I always tell you how funny it is that my first impression of you was from the times I thought you were glaring at me in the studio room.
I didn’t know your name yet so I’d always call you “angst boy” behind your back. We shared the same professor and he told me all about your work and how talented you were, but he warned me to stay away because he too, assumed you were glaring at me. In many ways it became a running joke for what seemed like months, until I finally decided to send you a message on Facebook and see what your problem was. That day, the first day we ever even spoke to each other, we drove all the way to the tip of the thumb, you made me listen to EDM and what I now refer to as Death Metal, the whole way (and back). We were opposites, and after we said goodbye to each other, I told myself I’d probably never hangout with you again.
Now I am in my third year of college, and I cannot go a day without talking to you.

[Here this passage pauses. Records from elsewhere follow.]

Lemma dry_run_builds_what_would_be_sent_witness :
  exists p,
    builds (snd (run (Notifier.handler stringify (stub_runtime 200)
                        (env_of "false" "" "") alarm_event))) = [p] /\
    builds (snd (run (Notifier.handler stringify (stub_runtime 200)
                        sample_env alarm_event))) = [p].
Proof.
  assert (H1 : alarmState alarm_event = lit "ALARM") by reflexivity.
  assert (H2 : WEBHOOK_ENABLED (env_of "false" "" "") = false) by reflexivity.
  assert (H3 : WEBHOOK_URL sample_env <> []) by (vm_compute; discriminate).
  assert (H4 : WEBHOOK_SECRET sample_env <> []) by (vm_compute; discriminate).
  assert (H5 : env_of "false" "" "" "SERVICE_NAME"%string
               = sample_env "SERVICE_NAME"%string) by reflexivity.
  exact (proj1 (dry_run_builds_what_would_be_sent stringify stringify_arns
                  (stub_runtime 200) (env_of "false" "" "") sample_env
                  alarm_event H1 H2 H3 H4) H5).
Defined.

(** X16.  For one alarm name, two builds give the same incident
    identifier exactly when their clock readings are equal, in both
    revisions: identifiers collide within one millisecond and only
    then. *)
Theorem incidentId_collides_iff_same_millisecond
        (rt : Runtime) (env : ProcessEnv)
        (alarmName stateReason timestamp region accountId alarmArn : jsstring)
        (w1 w2 : World Notifier.DevOpsAgentWebhookPayload)
        (v1 v2 : World NotifierArns.DevOpsAgentWebhookPayload)
        (p1 p2 : Notifier.DevOpsAgentWebhookPayload)
        (q1 q2 : NotifierArns.DevOpsAgentWebhookPayload) :
  fst (Notifier.buildWebhookPayload rt env alarmName stateReason timestamp
         region accountId alarmArn w1) = Return p1 ->
  fst (Notifier.buildWebhookPayload rt env alarmName stateReason timestamp
         region accountId alarmArn w2) = Return p2 ->
  fst (NotifierArns.buildWebhookPayload rt env alarmName stateReason
         timestamp v1) = Return q1 ->
  fst (NotifierArns.buildWebhookPayload rt env alarmName stateReason
         timestamp v2) = Return q2 ->
  (Notifier.incidentId p1 = Notifier.incidentId p2
   <-> clock rt (clock_reads w1) = clock rt (clock_reads w2)) /\
  (NotifierArns.incidentId q1 = NotifierArns.incidentId q2
   <-> clock rt (clock_reads v1) = clock rt (clock_reads v2)).
Proof.
  unfold Notifier.buildWebhookPayload, NotifierArns.buildWebhookPayload.
  cbv beta delta [bind Date_now record ret]. cbn [fst].
  intros [= <-] [= <-] [= <-] [= <-].
  cbn [Notifier.incidentId NotifierArns.incidentId].
  split; (split; [intros E|now intros ->]);
    apply app_inv_head in E; injection E as E;
    now apply Number_toString_inj.
Qed.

To me you’re still the angst boy I met my freshman year, with the chains hanging off his pants and his tool box of art supplies. But you’re softer now, you’ve evolved into this caring and compassionate person I never saw before. You’re the guy who saves little birds when they fall out of their nest and lets me name them. You’re the guy who calls me first when he’s in the hospital because you know I’d freak out if I found out from anyone else. You’re the guy who gives 10 dollars to bums, and comes to me with a mini panic attack when he realizes that his sisters are growing up. I think you’ve always been this guy, but you don't really let the world see how kind you are. I think you've always been this guy, but you were too afraid of throwing off your punk rock aesthetic, so you buried it down deep in the pockets of your baggy pants. Finally, I think you’ve always been this guy, but just like me, you’ve been broken. Trust is something that you’ve taught me is earned, is worked towards, not just given away.
You told me once that you admired my kindness and my passion. You admired that I was nice to everyone even when they didn’t deserve it, and though I’m a pain in your ass, you were always going to be here for me. For the last three years you’ve loved me in your own silent way, and I’ve never thanked you. For the last three years you’ve been there protecting me from heartbreak and putting me back together with your words of wisdom when it was too late. You’ve become a man I admire, and a someone I’m not sure I could live with out.

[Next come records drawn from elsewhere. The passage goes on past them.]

(** A stand-in for [seasonal_decompose] that has only its length check: a
    series shorter than two periods of 252 observations is refused, any
    other gets an empty result; and a drawing routine that never fails. *)
Definition two_cycles_only (c : Series) : result unit :=
  if length c <? 2 * 252
  then Raise (ValueError "x must have 2 complete cycles requires 504 observations")
  else Ok tt.

Definition plot_nothing (d : unit) : result unit := Ok tt.

(** A symbol fetched for a single day. *)
Definition single_day : gmap string DataFrame :=
  {[ "DAY" := price_frame [Fin 100] ]}.

(** ** The remaining methods *)

(** [__init__]: the analyser starts with no symbol. *)
Definition init : gmap string DataFrame := ∅.

(** [fetch_data].  [yf.download(symbol, start=..., end=...)] is the market
    data provider: it is taken as it comes, as a function that returns a
    frame or raises. *)
Section Fetch.
Variable download : string → string → string → result DataFrame.

(** One turn of the loop: the frame is entered under the symbol only when
    both the download and [reset_index] ended. *)
Definition fetch_symbol (start_date end_date : string)
    (data : gmap string DataFrame) (symbol : string) : gmap string DataFrame :=
  match download symbol start_date end_date with
  | Ok df =>
      match reset_index df with
      | (df', Ok _) => <[symbol := df']> data
      | (_, Raise _) => data
      end
  | Raise _ => data
  end.

Definition fetch_data (symbols : list string) (start_date end_date : string)
    (data : gmap string DataFrame) : gmap string DataFrame :=
  foldl (fetch_symbol start_date end_date) data symbols.

(** The frame that a turn of the loop stores for a symbol, if it stores
    one. *)
Definition fetched (symbol start_date end_date : string) : option DataFrame :=
  match download symbol start_date end_date with
  | Ok df => match reset_index df with
             | (df', Ok _) => Some df'
             | (_, Raise _) => None
             end
  | Raise _ => None
  end.
End Fetch.

(** [plot_price_histogram]: reads Close for the histogram; drawing is left
    out. *)
Definition plot_price_histogram_body : M unit :=
  _ <- getitem "Close" ;;
  ret tt.

Definition plot_price_histogram (data : gmap string DataFrame)
  : gmap string DataFrame :=
  (for_each_symbol plot_price_histogram_body data).1.

(** [plot_moving_average] *)
Definition plot_moving_average (data : gmap string DataFrame)
  : gmap string DataFrame :=
  (for_each_symbol plot_moving_average_body data).1.

(** A provider that knows one symbol: it answers with two days of closes
    under an index named Date, and raises for every other symbol. *)
Definition provider_frame : DataFrame :=
  mkFrame (mkIndex (Some "Date") [of_nat 0; of_nat 1])
          [("Close", [Fin 100; Fin 110])].

Definition one_symbol_provider (symbol start_date end_date : string)
  : result DataFrame :=
  if decide (symbol = "OK") then Ok provider_frame
  else Raise (ValueError "No data found, symbol may be delisted").

(** A store whose one frame has Date as its index, not as a column. *)
Definition indexed_symbol : gmap string DataFrame :=
  {[ "IDX" := provider_frame ]}.

(** The value of a statistic, as a function of the Close column. *)
Definition stat_value (st : statistic) (c : Series) : num :=
  match st with
  | Volatility => std (pct_change c)
  | SharpeRatio =>
      nmul (ndiv (mean (pct_change c)) (std (pct_change c))) (nsqrt (Fin 252))
  | MaxDrawdown =>
      let cr := cumulative_return (pct_change c) in smin (ssub cr (cummax cr))
  end.

(** Two days, the second at half the price of the first. *)
Definition falling_symbol : gmap string DataFrame :=
  {[ "FALL" := price_frame [Fin 100; Fin 50] ]}.

(** Three days at the same price. *)
Definition flat_symbol : gmap string DataFrame :=
  {[ "FLAT" := price_frame (replicate 3 (Fin 100)) ]}.

(** Two years of trading days at the same price: long enough for the
    length check of the decomposition. *)
Definition two_years : Series := replicate 504 (Fin 100).

Definition two_years_symbol : gmap string DataFrame :=
  {[ "LONG" := price_frame two_years ]}.

(** The sum of a window of finite values. *)
Definition rsum (xs : list R) : R := foldl Rplus 0%R xs.

(** ** The arithmetic in binary64 *)

(** The cells above carry exact reals.  Where a property turns on rounding
    or overflow, the same pandas calls are read here over the machine's
    binary64 numbers: the returns, the running product, the running
    maximum and the minimum involve no summation, so their binary64 value
    is fixed by the source line. *)
Module B64.
Import PrimFloat.
Local Open Scope float_scope.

So now I want to say thank you and say keep doing you (except maybe you could work on showering more than once a week). Thank you for teaching me the importance of loving myself first, thank you for showing me that just because I'm single doesn't mean I’m alone. Thank you for your versions of “I Love You” and taking every grain of salt I throw your way. Thank you for laughing with me and not being mad when I dyed your whole face blue after washing out your hair coloring. You’re my best friend, you’re the guy I can be silent with or talk for hours, I couldn’t be more pleased that my soul met yours, and I cannot wait to see where life takes us.